(Collected data)
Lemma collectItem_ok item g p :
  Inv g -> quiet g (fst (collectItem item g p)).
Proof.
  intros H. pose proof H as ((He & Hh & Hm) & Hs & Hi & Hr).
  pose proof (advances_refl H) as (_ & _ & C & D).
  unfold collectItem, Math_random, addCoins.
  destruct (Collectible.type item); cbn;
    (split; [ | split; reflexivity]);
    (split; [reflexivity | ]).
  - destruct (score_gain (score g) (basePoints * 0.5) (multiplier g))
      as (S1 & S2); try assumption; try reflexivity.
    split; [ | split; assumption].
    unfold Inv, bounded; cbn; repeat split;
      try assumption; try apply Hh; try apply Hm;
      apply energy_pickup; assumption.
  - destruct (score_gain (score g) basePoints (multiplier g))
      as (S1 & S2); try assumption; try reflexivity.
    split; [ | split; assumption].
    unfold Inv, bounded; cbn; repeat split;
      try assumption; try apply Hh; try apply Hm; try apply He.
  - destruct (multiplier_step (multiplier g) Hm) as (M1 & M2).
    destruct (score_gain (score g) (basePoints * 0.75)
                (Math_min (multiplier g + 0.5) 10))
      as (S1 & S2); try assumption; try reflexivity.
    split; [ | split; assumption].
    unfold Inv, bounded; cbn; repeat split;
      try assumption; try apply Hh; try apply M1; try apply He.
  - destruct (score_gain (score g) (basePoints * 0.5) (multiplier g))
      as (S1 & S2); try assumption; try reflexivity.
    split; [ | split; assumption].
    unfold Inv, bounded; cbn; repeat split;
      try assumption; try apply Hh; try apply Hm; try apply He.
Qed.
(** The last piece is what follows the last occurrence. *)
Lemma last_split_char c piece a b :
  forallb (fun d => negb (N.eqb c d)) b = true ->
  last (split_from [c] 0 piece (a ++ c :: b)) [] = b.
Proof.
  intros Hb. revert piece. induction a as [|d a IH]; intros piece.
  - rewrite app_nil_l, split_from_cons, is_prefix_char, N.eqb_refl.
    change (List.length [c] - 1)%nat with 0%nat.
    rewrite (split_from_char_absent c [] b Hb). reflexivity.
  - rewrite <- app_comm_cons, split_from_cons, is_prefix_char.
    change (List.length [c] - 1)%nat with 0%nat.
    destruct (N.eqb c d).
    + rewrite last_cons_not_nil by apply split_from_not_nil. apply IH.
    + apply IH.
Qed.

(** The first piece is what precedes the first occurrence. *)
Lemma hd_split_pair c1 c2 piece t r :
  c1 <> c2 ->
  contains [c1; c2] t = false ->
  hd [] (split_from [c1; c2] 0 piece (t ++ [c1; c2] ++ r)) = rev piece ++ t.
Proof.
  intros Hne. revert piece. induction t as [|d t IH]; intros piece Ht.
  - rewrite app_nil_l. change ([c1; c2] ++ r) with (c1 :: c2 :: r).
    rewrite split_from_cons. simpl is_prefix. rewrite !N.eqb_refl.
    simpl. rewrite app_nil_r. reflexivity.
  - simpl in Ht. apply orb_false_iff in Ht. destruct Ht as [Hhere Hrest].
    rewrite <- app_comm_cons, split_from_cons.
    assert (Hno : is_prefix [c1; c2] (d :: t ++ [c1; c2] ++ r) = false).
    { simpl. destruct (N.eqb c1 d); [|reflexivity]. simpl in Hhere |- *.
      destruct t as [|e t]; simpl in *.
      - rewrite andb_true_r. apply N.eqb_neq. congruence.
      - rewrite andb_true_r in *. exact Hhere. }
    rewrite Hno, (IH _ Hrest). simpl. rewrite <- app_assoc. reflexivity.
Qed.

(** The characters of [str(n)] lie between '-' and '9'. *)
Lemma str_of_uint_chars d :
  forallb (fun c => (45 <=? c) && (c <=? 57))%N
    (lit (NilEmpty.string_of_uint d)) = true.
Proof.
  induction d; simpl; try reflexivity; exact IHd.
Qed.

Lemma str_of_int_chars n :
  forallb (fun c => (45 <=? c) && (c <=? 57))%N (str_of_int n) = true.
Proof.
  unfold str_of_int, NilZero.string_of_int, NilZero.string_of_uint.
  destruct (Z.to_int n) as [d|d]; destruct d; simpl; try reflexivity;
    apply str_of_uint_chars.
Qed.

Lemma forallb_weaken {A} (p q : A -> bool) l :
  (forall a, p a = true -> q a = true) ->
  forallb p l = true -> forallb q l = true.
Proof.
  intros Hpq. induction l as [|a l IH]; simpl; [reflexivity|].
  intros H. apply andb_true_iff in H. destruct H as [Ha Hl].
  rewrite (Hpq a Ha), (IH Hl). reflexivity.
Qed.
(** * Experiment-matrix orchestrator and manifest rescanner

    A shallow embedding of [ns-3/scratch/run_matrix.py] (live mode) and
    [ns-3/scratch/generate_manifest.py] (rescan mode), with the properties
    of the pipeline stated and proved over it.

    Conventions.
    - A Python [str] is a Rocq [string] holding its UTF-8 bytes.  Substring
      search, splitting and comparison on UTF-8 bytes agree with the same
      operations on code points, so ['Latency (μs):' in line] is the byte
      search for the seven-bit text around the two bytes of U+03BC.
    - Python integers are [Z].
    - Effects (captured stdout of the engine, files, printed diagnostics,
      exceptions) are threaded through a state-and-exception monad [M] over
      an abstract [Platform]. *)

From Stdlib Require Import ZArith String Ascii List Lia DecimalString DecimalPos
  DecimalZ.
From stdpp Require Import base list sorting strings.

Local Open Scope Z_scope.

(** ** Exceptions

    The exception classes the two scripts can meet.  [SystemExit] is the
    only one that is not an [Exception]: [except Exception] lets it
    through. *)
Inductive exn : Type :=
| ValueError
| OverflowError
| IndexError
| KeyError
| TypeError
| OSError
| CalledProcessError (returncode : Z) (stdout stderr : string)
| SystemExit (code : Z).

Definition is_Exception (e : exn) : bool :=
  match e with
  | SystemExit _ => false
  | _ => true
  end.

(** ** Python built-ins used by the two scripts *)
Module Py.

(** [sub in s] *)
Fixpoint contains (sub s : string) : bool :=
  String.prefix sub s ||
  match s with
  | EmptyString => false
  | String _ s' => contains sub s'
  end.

==

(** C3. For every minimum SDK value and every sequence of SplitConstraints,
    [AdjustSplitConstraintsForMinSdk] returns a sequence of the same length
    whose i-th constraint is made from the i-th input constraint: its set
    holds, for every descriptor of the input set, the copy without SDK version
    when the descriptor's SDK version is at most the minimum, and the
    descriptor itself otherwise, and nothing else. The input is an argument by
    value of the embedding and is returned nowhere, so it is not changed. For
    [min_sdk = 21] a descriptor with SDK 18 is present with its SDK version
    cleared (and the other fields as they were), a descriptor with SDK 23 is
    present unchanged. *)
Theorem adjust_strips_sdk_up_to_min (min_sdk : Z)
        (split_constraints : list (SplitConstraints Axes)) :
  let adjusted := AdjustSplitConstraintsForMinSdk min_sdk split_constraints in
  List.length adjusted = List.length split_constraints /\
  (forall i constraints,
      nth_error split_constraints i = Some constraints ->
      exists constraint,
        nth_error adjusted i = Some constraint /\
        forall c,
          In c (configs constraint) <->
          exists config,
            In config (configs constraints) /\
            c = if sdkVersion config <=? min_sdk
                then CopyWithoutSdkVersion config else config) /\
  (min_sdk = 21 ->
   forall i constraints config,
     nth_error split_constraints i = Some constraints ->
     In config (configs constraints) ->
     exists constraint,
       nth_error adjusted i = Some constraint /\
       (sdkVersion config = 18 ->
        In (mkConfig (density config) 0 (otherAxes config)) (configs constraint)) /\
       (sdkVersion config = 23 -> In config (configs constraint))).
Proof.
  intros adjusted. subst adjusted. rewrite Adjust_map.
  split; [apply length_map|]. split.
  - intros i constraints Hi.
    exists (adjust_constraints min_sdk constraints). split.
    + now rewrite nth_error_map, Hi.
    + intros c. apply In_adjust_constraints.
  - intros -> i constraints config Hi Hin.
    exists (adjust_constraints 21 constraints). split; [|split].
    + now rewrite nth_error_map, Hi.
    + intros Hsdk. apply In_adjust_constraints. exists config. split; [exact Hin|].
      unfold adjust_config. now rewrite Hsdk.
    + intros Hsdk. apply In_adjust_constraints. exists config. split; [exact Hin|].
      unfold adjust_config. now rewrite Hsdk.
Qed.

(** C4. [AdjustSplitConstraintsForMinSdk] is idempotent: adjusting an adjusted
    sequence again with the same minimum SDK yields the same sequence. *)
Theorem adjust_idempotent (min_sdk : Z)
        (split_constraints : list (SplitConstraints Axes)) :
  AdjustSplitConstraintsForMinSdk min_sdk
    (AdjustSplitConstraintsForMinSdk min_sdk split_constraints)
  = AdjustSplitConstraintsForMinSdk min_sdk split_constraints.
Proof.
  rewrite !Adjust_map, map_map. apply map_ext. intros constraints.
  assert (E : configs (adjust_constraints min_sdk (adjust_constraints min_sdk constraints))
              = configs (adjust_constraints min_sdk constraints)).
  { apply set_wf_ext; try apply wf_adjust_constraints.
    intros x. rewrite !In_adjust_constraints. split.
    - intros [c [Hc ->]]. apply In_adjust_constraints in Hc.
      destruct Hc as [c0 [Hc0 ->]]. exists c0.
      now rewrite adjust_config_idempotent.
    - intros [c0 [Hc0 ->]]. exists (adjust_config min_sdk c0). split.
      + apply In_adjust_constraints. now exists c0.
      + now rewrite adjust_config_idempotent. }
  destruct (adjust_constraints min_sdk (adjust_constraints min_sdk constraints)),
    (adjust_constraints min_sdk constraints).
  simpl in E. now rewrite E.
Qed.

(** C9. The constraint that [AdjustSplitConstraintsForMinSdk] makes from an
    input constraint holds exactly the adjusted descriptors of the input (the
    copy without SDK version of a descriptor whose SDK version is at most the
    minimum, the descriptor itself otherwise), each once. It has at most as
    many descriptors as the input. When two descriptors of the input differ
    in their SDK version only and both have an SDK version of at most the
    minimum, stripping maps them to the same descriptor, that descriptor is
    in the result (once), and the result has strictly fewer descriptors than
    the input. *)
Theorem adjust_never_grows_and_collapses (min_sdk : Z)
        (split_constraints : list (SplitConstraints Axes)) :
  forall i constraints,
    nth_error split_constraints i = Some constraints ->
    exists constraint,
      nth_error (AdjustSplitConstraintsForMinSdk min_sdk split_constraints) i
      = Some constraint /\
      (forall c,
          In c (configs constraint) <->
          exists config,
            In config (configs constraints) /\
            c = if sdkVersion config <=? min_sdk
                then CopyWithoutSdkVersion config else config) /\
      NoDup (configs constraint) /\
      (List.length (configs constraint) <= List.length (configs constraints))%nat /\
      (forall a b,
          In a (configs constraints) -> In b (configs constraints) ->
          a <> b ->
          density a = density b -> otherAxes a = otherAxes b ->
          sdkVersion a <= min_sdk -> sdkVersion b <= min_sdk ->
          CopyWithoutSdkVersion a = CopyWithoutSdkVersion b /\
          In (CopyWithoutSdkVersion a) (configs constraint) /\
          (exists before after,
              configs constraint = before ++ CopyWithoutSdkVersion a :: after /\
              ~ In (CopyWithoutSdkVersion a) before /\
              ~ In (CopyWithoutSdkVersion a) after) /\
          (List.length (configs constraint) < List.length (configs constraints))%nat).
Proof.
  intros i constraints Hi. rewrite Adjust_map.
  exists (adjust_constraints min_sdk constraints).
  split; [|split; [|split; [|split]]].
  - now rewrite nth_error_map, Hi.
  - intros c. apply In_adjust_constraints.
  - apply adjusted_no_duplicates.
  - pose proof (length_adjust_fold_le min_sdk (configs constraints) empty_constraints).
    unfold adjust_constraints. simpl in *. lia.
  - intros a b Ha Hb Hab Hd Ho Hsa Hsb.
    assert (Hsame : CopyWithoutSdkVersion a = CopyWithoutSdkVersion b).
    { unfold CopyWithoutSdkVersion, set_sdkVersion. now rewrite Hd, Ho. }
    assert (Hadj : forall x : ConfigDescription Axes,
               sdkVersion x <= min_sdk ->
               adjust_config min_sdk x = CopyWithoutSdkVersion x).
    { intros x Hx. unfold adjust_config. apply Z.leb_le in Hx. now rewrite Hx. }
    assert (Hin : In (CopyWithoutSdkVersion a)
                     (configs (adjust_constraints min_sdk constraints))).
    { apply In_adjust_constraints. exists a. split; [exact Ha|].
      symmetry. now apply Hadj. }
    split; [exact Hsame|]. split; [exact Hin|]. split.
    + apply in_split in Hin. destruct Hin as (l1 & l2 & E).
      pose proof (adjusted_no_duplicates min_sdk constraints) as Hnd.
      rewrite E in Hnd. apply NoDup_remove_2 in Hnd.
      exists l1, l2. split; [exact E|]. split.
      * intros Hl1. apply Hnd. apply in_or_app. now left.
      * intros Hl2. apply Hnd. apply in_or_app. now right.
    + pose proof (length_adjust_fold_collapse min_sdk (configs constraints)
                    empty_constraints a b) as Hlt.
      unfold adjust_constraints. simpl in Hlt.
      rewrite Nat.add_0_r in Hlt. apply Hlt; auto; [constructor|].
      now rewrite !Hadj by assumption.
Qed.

## Exercise details
Only one stretch of the data above is needed. Restate it word for word, from the line containing "rewrite !Adjust_map, map_map." through the line containing "in their SDK", both ends included.

## Response to this exercise
  rewrite !Adjust_map, map_map. apply map_ext. intros constraints.
  assert (E : configs (adjust_constraints min_sdk (adjust_constraints min_sdk constraints))
              = configs (adjust_constraints min_sdk constraints)).
  { apply set_wf_ext; try apply wf_adjust_constraints.
    intros x. rewrite !In_adjust_constraints. split.
    - intros [c [Hc ->]]. apply In_adjust_constraints in Hc.
      destruct Hc as [c0 [Hc0 ->]]. exists c0.
      now rewrite adjust_config_idempotent.
    - intros [c0 [Hc0 ->]]. exists (adjust_config min_sdk c0). split.
      + apply In_adjust_constraints. now exists c0.
      + now rewrite adjust_config_idempotent. }
  destruct (adjust_constraints min_sdk (adjust_constraints min_sdk constraints)),
    (adjust_constraints min_sdk constraints).
  simpl in E. now rewrite E.
Qed.

(** C9. The constraint that [AdjustSplitConstraintsForMinSdk] makes from an
    input constraint holds exactly the adjusted descriptors of the input (the
    copy without SDK version of a descriptor whose SDK version is at most the
    minimum, the descriptor itself otherwise), each once. It has at most as
    many descriptors as the input. When two descriptors of the input differ
    in their SDK version only and both have an SDK version of at most the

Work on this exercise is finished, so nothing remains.